▸ Aim of the exercise
Reading the records below, find how many lines include the word "UserObj" and give that number alone.

▸ Data records
(** * Contacts API: the authentication routes

    A shallow embedding of [src/routes/auth.py], [src/repository/users.py],
    [src/services/email.py] and the [User] table of [src/database/models.py],
    with the properties of the authentication and credential life cycle.

    Conventions.
    - The users table is a list of rows; an ORM object is the position of its
      row together with the column values read when it was loaded.
    - A coroutine of the routes is a function from the state of the request
      (the table and the queue of background tasks) to an outcome and the
      state it leaves; an exception keeps whatever was committed before it.
    - [src/services/auth.py] is not part of the sources at hand: the routes
      are written over its interface, and a model of it after the
      specification is given further down. *)

From Stdlib Require Import ZArith NArith String Ascii Decimal DecimalString DecimalN.
From stdpp Require Import base option list strings.

Local Open Scope string_scope.

(** ** The Python side: exceptions and outcomes *)

Module python.

(** The exceptions the routes meet: [fastapi.HTTPException], and the
    [AttributeError] of an attribute access on [None]. *)
Inductive Exception : Type :=
| HTTPException (status_code : Z) (detail : string)
| AttributeError (msg : string).

Inductive Result (A : Type) : Type :=
| Ok (a : A)
| Raise (e : Exception).
Arguments Ok {A} a.
Arguments Raise {A} e.

Definition NoneType_has_no_attribute (name : string) : Exception :=
  AttributeError ("'NoneType' object has no attribute '" +:+ name +:+ "'").

#[global] Instance Exception_eq_dec : EqDecision Exception.
Proof. solve_decision. Defined.

End python.
Import python.

(** ** [src/database/models.py]: the [users] table *)

Module User.
Record t : Type := mk {
  id : Z;
  username : string;
  email : string;
  password : string;
  avatar : option string;
  created_at : N;
  refresh_token : option string;
  confirmed : bool
}.

(** Attribute assignments of the repository. *)
Definition set_refresh_token (v : option string) (u : t) : t :=
  mk (id u) (username u) (email u) (password u) (avatar u) (created_at u)
     v (confirmed u).
Definition set_confirmed (v : bool) (u : t) : t :=
  mk (id u) (username u) (email u) (password u) (avatar u) (created_at u)
     (refresh_token u) v.
Definition set_password (v : string) (u : t) : t :=
  mk (id u) (username u) (email u) v (avatar u) (created_at u)
     (refresh_token u) (confirmed u).
Definition set_avatar (v : option string) (u : t) : t :=
  mk (id u) (username u) (email u) (password u) v (created_at u)
     (refresh_token u) (confirmed u).
End User.

(** ** [src/schemas.py] and the request forms of the routes *)

Module UserModel.
Record t : Type := mk { username : string; email : string; password : string }.
End UserModel.

Module RequestEmail.
Record t : Type := mk { email : string }.
End RequestEmail.

Module TokenModel.
Record t : Type :=
  mk { access_token : string; refresh_token : string; token_type : string }.
End TokenModel.

(** [fastapi.security.OAuth2PasswordRequestForm]: the login form. *)
Module OAuth2PasswordRequestForm.
Record t : Type := mk { username : string; password : string }.
End OAuth2PasswordRequestForm.

(** ** What a request reads from its surroundings *)

(** The clock ([datetime.utcnow], in seconds) and the entropy of the
    password hasher, as read while the request is served. *)
Record Env : Type := { utcnow : N; urandom : N }.

(** ** Background tasks *)

Inductive EmailFn : Type := fn_send_verification_email | fn_send_reset_email.

(** [background_tasks.add_task(f, email, username, host)] *)
Record Task : Type :=
  { task_fn : EmailFn; task_email : string; task_username : string; task_host : string }.

(** ** The state of a request and the monad of the coroutines *)

Record World : Type := { users : list User.t; background_tasks : list Task }.

Definition M (A : Type) : Type := World → Result A * World.

#[global] Instance M_ret : MRet M := λ A a w, (Ok a, w).
#[global] Instance M_bind : MBind M := λ A B f m w,
  match m w with
  | (Ok a, w') => f a w'
  | (Raise e, w') => (Raise e, w')
  end.

Definition raise {A} (e : Exception) : M A := λ w, (Raise e, w).

(** [try: body except Exception as e: handler] *)
Definition try_except {A} (body : M A) (handler : Exception → M A) : M A := λ w,
  match body w with
  | (Ok a, w') => (Ok a, w')
  | (Raise e, w') => handler e w'
  end.

Definition get_users : M (list User.t) := λ w, (Ok (users w), w).
Definition put_users (us : list User.t) : M unit := λ w,
  (Ok tt, {| users := us; background_tasks := background_tasks w |}).
Definition add_task (f : EmailFn) (email username host : string) : M unit := λ w,
  (Ok tt, {| users := users w;
             background_tasks := background_tasks w ++ [Build_Task f email username host] |}).

(** A series of requests served one after the other. *)
Fixpoint run_all {A} (calls : list (M A)) (w : World) : list (Result A) * World :=
  match calls with
  | [] => ([], w)
  | call :: rest =>
    let '(r, w') := call w in
    let '(rs, w'') := run_all rest w' in
    (r :: rs, w'')
  end.

(** An ORM object: the position of the row and its columns as loaded. *)
Definition UserObj : Type := nat * User.t.

(** [user.name] where [user] may be [None]. *)
Definition getattr {A} (name : string) (proj : User.t → A) (user : option UserObj) : M A :=
  match user with
  | Some (_, u) => mret (proj u)
  | None => raise (NoneType_has_no_attribute name)
  end.

(** [user.name = v] followed by [db.commit()], where [user] may be [None]:
    the row the object stands for is rewritten in place. *)
Definition setattr (name : string) (upd : User.t → User.t) (user : option UserObj) : M unit :=
  match user with
  | Some (i, _) => us ← get_users; put_users (alter upd i us)
  | None => raise (NoneType_has_no_attribute name)
  end.

(** An outcome computed outside the state (a helper that raises). *)
Definition lift {A} (r : Result A) : M A := λ w, (r, w).

(** ** [src/services/auth.py]: the interface the routes call

    [auth_service] itself is not among the sources; these are the methods
    the routes and the e-mail service call on it.  Every token is made from
    [data = {"sub": email}] and the clock; the decoders read the clock to
    judge expiry and either return the subject or raise. *)

Module services_auth.
Class AuthService : Type := {
  get_password_hash : N → string → string;
  verify_password : string → string → bool;
  create_access_token : string → N → string;
  create_refresh_token : string → N → string;
  create_email_token : string → N → string;
  decode_refresh_token : string → N → Result string;
  get_email_from_token : string → N → Result string
}.
End services_auth.
Import services_auth.

(** ** [src/repository/users.py] *)

Module repository_users.

(** [db.query(User).filter(User.email == email).first()]: the first row
    with that e-mail, compared as stored. *)
Definition first_by_email (email : string) (us : list User.t) : option UserObj :=
  list_find (λ u, User.email u = email) us.

Definition get_user_by_email (email : string) : M (option UserObj) :=
  us ← get_users; mret (first_by_email email us).

(** The key the table gives to the next row. *)
Definition next_id (us : list User.t) : Z :=
  (foldr Z.max 0 (User.id <$> us) + 1)%Z.

(** [get_image email] is [Gravatar(email).get_image()], [None] when that
    raises.  The columns the constructor leaves out take their defaults:
    no refresh token, [confirmed = False], [created_at = now]. *)
Definition create_user (get_image : string → option string) (env : Env)
    (body : UserModel.t) : M User.t :=
  let avatar := get_image (UserModel.email body) in
  us ← get_users;
  let new_user :=
    User.mk (next_id us) (UserModel.username body) (UserModel.email body)
            (UserModel.password body) avatar (utcnow env) None false in
  _ ← put_users (us ++ [new_user]);
  mret new_user.

Definition update_token (user : option UserObj) (refresh_token : option string) : M unit :=
  setattr "refresh_token" (User.set_refresh_token refresh_token) user.

(** What is returned is the object that was assigned to: the row as it is
    after the assignment. *)
Definition update_avatar (email : string) (url : string) : M (option UserObj) :=
  user ← get_user_by_email email;
  _ ← setattr "avatar" (User.set_avatar (Some url)) user;
  get_user_by_email email.

Definition confirmed_email (email : string) : M unit :=
  user ← get_user_by_email email;
  setattr "confirmed" (User.set_confirmed true) user.

Definition update_password (user : option UserObj) (hashed_password : string) : M unit :=
  setattr "password" (User.set_password hashed_password) user.

End repository_users.

(** ** [src/services/email.py] *)

Module services_email.

(** What is handed to [FastMail.send_message]: the message and the name of
    its template. *)
Record MessageSchema : Type := {
  subject : string;
  recipients : list string;
  body_host : string;
  body_username : string;
  body_token : string;
  template_name : string
}.

Section email.
Context `{!AuthService}.

(** [now] is the clock when the task runs.  A connection error is printed
    and swallowed, so the caller never sees a failure. *)
Definition send_verification_email (now : N) (email username host : string) : MessageSchema :=
  let token_verification := create_email_token email now in
  {| subject := "Confirm your email ";
     recipients := [email];
     body_host := host; body_username := username; body_token := token_verification;
     template_name := "email_verify_template.html" |}.

Definition send_reset_email (now : N) (email username host : string) : MessageSchema :=
  let token_verification := create_email_token email now in
  {| subject := "Reset password ";
     recipients := [email];
     body_host := host; body_username := username; body_token := token_verification;
     template_name := "email_reset_template.html" |}.
(** * agentscope: the RPC agent platform

    A shallow embedding of [src/agentscope/agents/rpc_agent.py] (the servicer
    [AgentPlatform], [check_port], the guarded optional imports) and of
    [ImportErrorReporter] from [src/agentscope/utils/tools.py].

    Handlers are state transformers on the platform record: every method
    takes the platform and returns what Python returns or raises, together
    with the platform it leaves behind.  The wall clock read by the expiring
    result pool is an explicit argument, counted in whole seconds. *)

From stdpp Require Import gmap strings list.
From Stdlib Require Import ZArith.

Local Open Scope string_scope.
Local Open Scope Z_scope.

(** ** Python outcomes *)

(** The exception classes that occur; the last two derive from
    [BaseException] only, so [except Exception] does not catch them. *)
Inductive ExcClass :=
| AttributeError | KeyError | TypeError | ValueError | ImportError
| OverflowError | RuntimeError | OtherException
| SystemExit | KeyboardInterrupt.

Record PyExc := mkExc { exc_class : ExcClass; exc_msg : string }.

(** [isinstance(e, Exception)] *)
Definition is_Exception (e : PyExc) : bool :=
  match exc_class e with
  | SystemExit | KeyboardInterrupt => false
  | _ => true
  end.

Inductive Result (A : Type) :=
| Ok (a : A)
| Raise (e : PyExc).
Arguments Ok {A} a.
Arguments Raise {A} e.

(** The line feed written [\n] in the source's string literals. *)
Definition nl : string := String (Ascii.ascii_of_nat 10) EmptyString.

(** ** Messages *)

(** Modelled from the spec: [Msg], which this module imports from
    [agentscope.message].  The record lists the fields of the spec's data
    model that the call sites here set or read; [role] defaults to
    ["assistant"]. *)
Record Msg := mkMsg {
  name : string;
  role : string;
  content : option string;
  url : option string;
  status : option string;      (* the [__status] tag *)
  task_id : option Z
}.

(** [Msg(name=n, content=None, task_id=t)] *)
Definition Msg_handshake (n : string) (t : Z) : Msg :=
  mkMsg n "assistant" None None None (Some t).

(** [Msg(name="ERROR", role="assistant", __status="ERROR", content=c)] *)
Definition Msg_error (c : string) : Msg :=
  mkMsg "ERROR" "assistant" (Some c) None (Some "ERROR") None.

(** Modelled from the spec: a [PlaceholderMessage], the locator of a
    result held by some server. *)
Record Placeholder := mkPlaceholder {
  ph_name : string;
  ph_host : string;
  ph_port : Z;
  ph_agent_id : string;
  ph_task_id : Z
}.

▸ Output for this task
8